The parallels between our world and Austen’s jumped out at me when I recently returned to her works after many years. When I first read Austen’s Pride and Prejudice at the age of fifteen, the World Wide Web had yet to be invented. When I picked up her next novels in my mid-twenties, it was still many years before the advent of blogging, Facebook, Twitter, and YouTube.

But I recently yielded to a sudden and acute Austen craving, which plunged me into six weeks of gorging on her work, this time in audiobook form. Austen’s words poured over me as I puttered through my daily tasks: Emma gossiping as I glanced at my morning email, Eliza Bennet whispering in my ear as I plugged my devices in to charge each night.

I soon got past the incongruity of finding Jane Austen on my phone, in my audiobook app, and in the ebook I downloaded so that I’d have access to explanatory annotations on the text. (Yes, I’m afraid I really have fallen down the Austen rabbit hole this time.) Indeed, as I plunged into Austen’s England from the very device that normally connects me to Facebook and Twitter, her world and ours looked more and more alike.

The similarities begin with the sheer volume of social interaction required of both English gentry and social media users. In addition to their month-long visits (does anyone want an Airbnb guest who stays that long?), Austen’s characters indulge in a daily exchange of “calls.” In “Jane Austen’s Speech Acts and Language-Based Societies,” Candace Nolan-Grant describes this practice as

the convention of calling on one’s acquaintances, which requires either conversing with the members of the household for at least fifteen minutes if they are home, or leaving a card if they are not. Calling on acquaintances typically does the following: announces that the caller deems his or her host worthy of notice and feels some obligation to call; obliges the host(s) to receive the caller and to return the visit; and opens (or closes, depending on the tenor of the visit) doors for further social intercourse.

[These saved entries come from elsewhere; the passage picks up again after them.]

(** C5: when the transport answers with status 200 and a decoded body in
    which the provider's fixed path ([choices[0].message.content] for
    openai, [content[0].text] for claude,
    [candidates[0].content.parts[0].text] for gemini) leads to a value,
    the call returns that value. *)
Theorem chat_returns_text_at_path (env : gmap string string)
    (self : UniversalAIClient) (net : Transport) (provider prompt : string)
    (model : option string) (max_tokens : Z) (temperature : float)
    (resp : Response) (data text : pyval) :
  (__init__ env).2 = Ok self ->
  provider ∈ providers ->
  answers net (chat self net provider prompt model max_tokens temperature) (Ok resp) ->
  resp_status resp = 200 ->
  resp_json resp = Ok data ->
  navigate (extraction_path provider) data = Found text ->
  (chat self net provider prompt model max_tokens temperature).2 = Ok text.
Proof.
  intros Hinit Hp Hnet Hstatus Hjson Hnav.
  rewrite (chat_decoded env self net provider prompt model max_tokens
             temperature Hinit Hp resp Hnet data Hstatus Hjson).
  rewrite extract_response_walk by assumption.
  rewrite (navigate_found _ _ _ Hnav). reflexivity.
Qed.

Lemma chat_returns_text_at_path_witness :
  (chat_default client_full (mock (Ok (response_200 body_openai))) "openai" "hi").2
  = Ok (PStr "hello").
Proof.
  apply (chat_returns_text_at_path env_full client_full _ "openai" "hi" None
           1000 0.7%float (response_200 body_openai) body_openai (PStr "hello")).
  - vm_compute; reflexivity.
  - rewrite elem_of_providers; auto.
  - apply answers_mock.
  - reflexivity.
  - reflexivity.
  - vm_compute; reflexivity.
Defined.

Example chat_claude_hi_there :
  (chat_default client_full (mock (Ok (response_200 body_claude))) "claude" "hi").2
  = Ok (PStr "hi there").
Proof. vm_compute; reflexivity. Qed.

Example chat_gemini_yo :
  (chat_default client_full (mock (Ok (response_200 body_gemini))) "gemini" "hi").2
  = Ok (PStr "yo").
Proof. vm_compute; reflexivity. Qed.

(** The empty object lacks the first key of every provider's path. *)
Lemma navigate_empty_body (provider : string) :
  exists k,
    extraction_path provider !! 0%nat = Some (SStr k)
    /\ navigate (extraction_path provider) body_empty = Missing body_empty (SStr k).
Proof.
  unfold extraction_path. provider_cases; eexists; split; reflexivity.
Qed.

(** A key or an index of the path that is absent is reported under the
    provider's name with Python's wording of the failed lookup. *)
Lemma chat_missing (env : gmap string string) (self : UniversalAIClient)
    (net : Transport) (provider prompt : string) (model : option string)
    (max_tokens : Z) (temperature : float) (resp : Response) (data v : pyval)
    (s : Subscript) :
  (__init__ env).2 = Ok self ->
  provider ∈ providers ->
  answers net (chat self net provider prompt model max_tokens temperature) (Ok resp) ->
  resp_status resp = 200 ->
  resp_json resp = Ok data ->
  navigate (extraction_path provider) data = Missing v s ->
  (chat self net provider prompt model max_tokens temperature).2
  = Raise (mkExc RuntimeError
             ("Invalid " +:+ provider +:+ " response format: " +:+ lookup_failure s)).
Proof.
  intros Hinit Hp Hnet Hstatus Hjson Hnav.
  rewrite (chat_decoded env self net provider prompt model max_tokens
             temperature Hinit Hp resp Hnet data Hstatus Hjson).
  rewrite extract_response_walk by assumption.
  rewrite (navigate_missing _ _ _ _ Hnav). destruct s; reflexivity.
Qed.

(** C6: when the transport answers with status 200 and a decoded body in
    which a key of the provider's path is absent from the object reached,
    or an index is out of the range of the array reached, the call fails
    with the malformed-response error ([RuntimeError],
    "Invalid <provider> response format: <lookup failure>"), which names
    the provider and the failed lookup: the quoted key, or
    "list index out of range". *)
Theorem chat_reports_missing_field (env : gmap string string)
    (self : UniversalAIClient) (net : Transport) (provider prompt : string)
    (model : option string) (max_tokens : Z) (temperature : float)
    (resp : Response) (data : pyval) :
  (__init__ env).2 = Ok self ->
  provider ∈ providers ->
  answers net (chat self net provider prompt model max_tokens temperature) (Ok resp) ->
  resp_status resp = 200 ->
  resp_json resp = Ok data ->
  (forall v s,
     navigate (extraction_path provider) data = Missing v s ->
     let e := mkExc RuntimeError
                ("Invalid " +:+ provider +:+ " response format: "
                   +:+ lookup_failure s) in
     (chat self net provider prompt model max_tokens temperature).2 = Raise e
     /\ kind_of_exc e = Some MalformedResponseError)
  /\ (data = body_empty ->
      exists k,
        extraction_path provider !! 0%nat = Some (SStr k)
        /\ (chat self net provider prompt model max_tokens temperature).2
           = Raise (mkExc RuntimeError
                      ("Invalid " +:+ provider +:+ " response format: "
                         +:+ py_repr k))).
Proof.
  intros Hinit Hp Hnet Hstatus Hjson. split.
  - intros v s Hnav. split; [| reflexivity].
    eapply chat_missing; eassumption.
  - intros ->. destruct (navigate_empty_body provider) as (k & Hpath & Hnav).
    exists k. split; [assumption |].
    apply (chat_missing env self net provider prompt model max_tokens
             temperature resp body_empty body_empty (SStr k)); assumption.
Qed.

Lemma chat_reports_missing_field_witness :
  (chat_default client_full (mock (Ok (response_200 body_empty))) "openai" "hi").2
  = Raise (mkExc RuntimeError "Invalid openai response format: 'choices'").
Proof.
  refine (proj1 (proj1 (chat_reports_missing_field env_full client_full
            (mock (Ok (response_200 body_empty))) "openai" "hi" None 1000
            0.7%float (response_200 body_empty) body_empty _ _ _ _ _)
            body_empty (SStr "choices") _)).
  - vm_compute; reflexivity.
  - rewrite elem_of_providers; auto.
  - apply answers_mock.
  - reflexivity.
  - reflexivity.
  - vm_compute; reflexivity.
Defined.

Example chat_empty_body_claude :
  (chat_default client_full (mock (Ok (response_200 body_empty))) "claude" "hi").2
  = Raise (mkExc RuntimeError "Invalid claude response format: 'content'").
Proof. vm_compute; reflexivity. Qed.

Example chat_empty_body_gemini :
  (chat_default client_full (mock (Ok (response_200 body_empty))) "gemini" "hi").2
  = Raise (mkExc RuntimeError "Invalid gemini response format: 'candidates'").
Proof. vm_compute; reflexivity. Qed.

Example chat_empty_choices :
  (chat_default client_full
     (mock (Ok (response_200 (py_dict [("choices", PList [])])))) "openai" "hi").2
  = Raise (mkExc RuntimeError "Invalid openai response format: list index out of range").
Proof. vm_compute; reflexivity. Qed.

(** C9, as stated, fails: in [{"choices": {}}] the value of [choices] is
    an object, not an array, yet Python reports the subscript [0] as the
    missing key [0] ([KeyError]), which the extraction catches: the call
    fails with the malformed-response error, not with a type error. *)
Lemma wrong_type_reported_as_malformed :
  navigate (extraction_path "openai") body_choices_object
  = WrongType (py_dict []) (SInt 0)
  /\ (chat_default client_full (mock (Ok (response_200 body_choices_object)))
        "openai" "hi").2
     = Raise (mkExc RuntimeError "Invalid openai response format: 0")
  /\ kind_of_exc (mkExc RuntimeError "Invalid openai response format: 0")
     = Some MalformedResponseError.
Proof. repeat split; vm_compute; reflexivity. Qed.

At first, I envied Austen’s characters this daily face-to-face social interaction: I often go weeks without seeing even my closest friends in person, staying in touch via Facebook or SMS instead. But I soon found myself wondering how the inhabitants of Austen’s world put up with this constant pressure to socialize—until I realized that we face just as much demand for interaction, albeit in digital form. Austen’s characters may face a nonstop parade of callers, but at least they don’t have to deal with Facebook friend invitations and an endless series of requests to connect on LinkedIn.

Of course, if our inboxes are overflowing, it’s often because we’ve followed the many admonitions to build up our professional networks and attract social media fans. This is another way in which social media replicates the dynamics of Austen’s world: both place great emphasis on the value of introductions, and both quantify the value of each new friend or connection.

Austen’s characters assess one another in pounds: they constantly refer to the wealth of their various acquaintances, naming their annual incomes or the size of their estates. It is not enough for Austen to point out, in the famous opening line of Pride and Prejudice, that “It is a truth universally acknowledged, that a single man in possession of a good fortune, must be in want of a wife”; before long we (along with all the characters in the novel) know that this “good fortune” is an annual income of £4,000 to £5,000. As Robert D. Hume points out in “Money in Jane Austen,” this places him not just in the top one percent of English families, but in the top ten percent of the one percent.

But how can I be squeamish about Austen’s characters referring to their new neighbors with reference to these kinds of figures, when my friends and acquaintances so frequently do the same? No, they don’t refer to new friends by their tax bracket—but if that friend has a hundred thousand Twitter followers, or five hundred likes on their latest Insta post, I’m sure to hear about it. And considering how many people seek to monetize their social media followings, we can’t delude ourselves that we are superior for naming our friends’ metrics rather than their money.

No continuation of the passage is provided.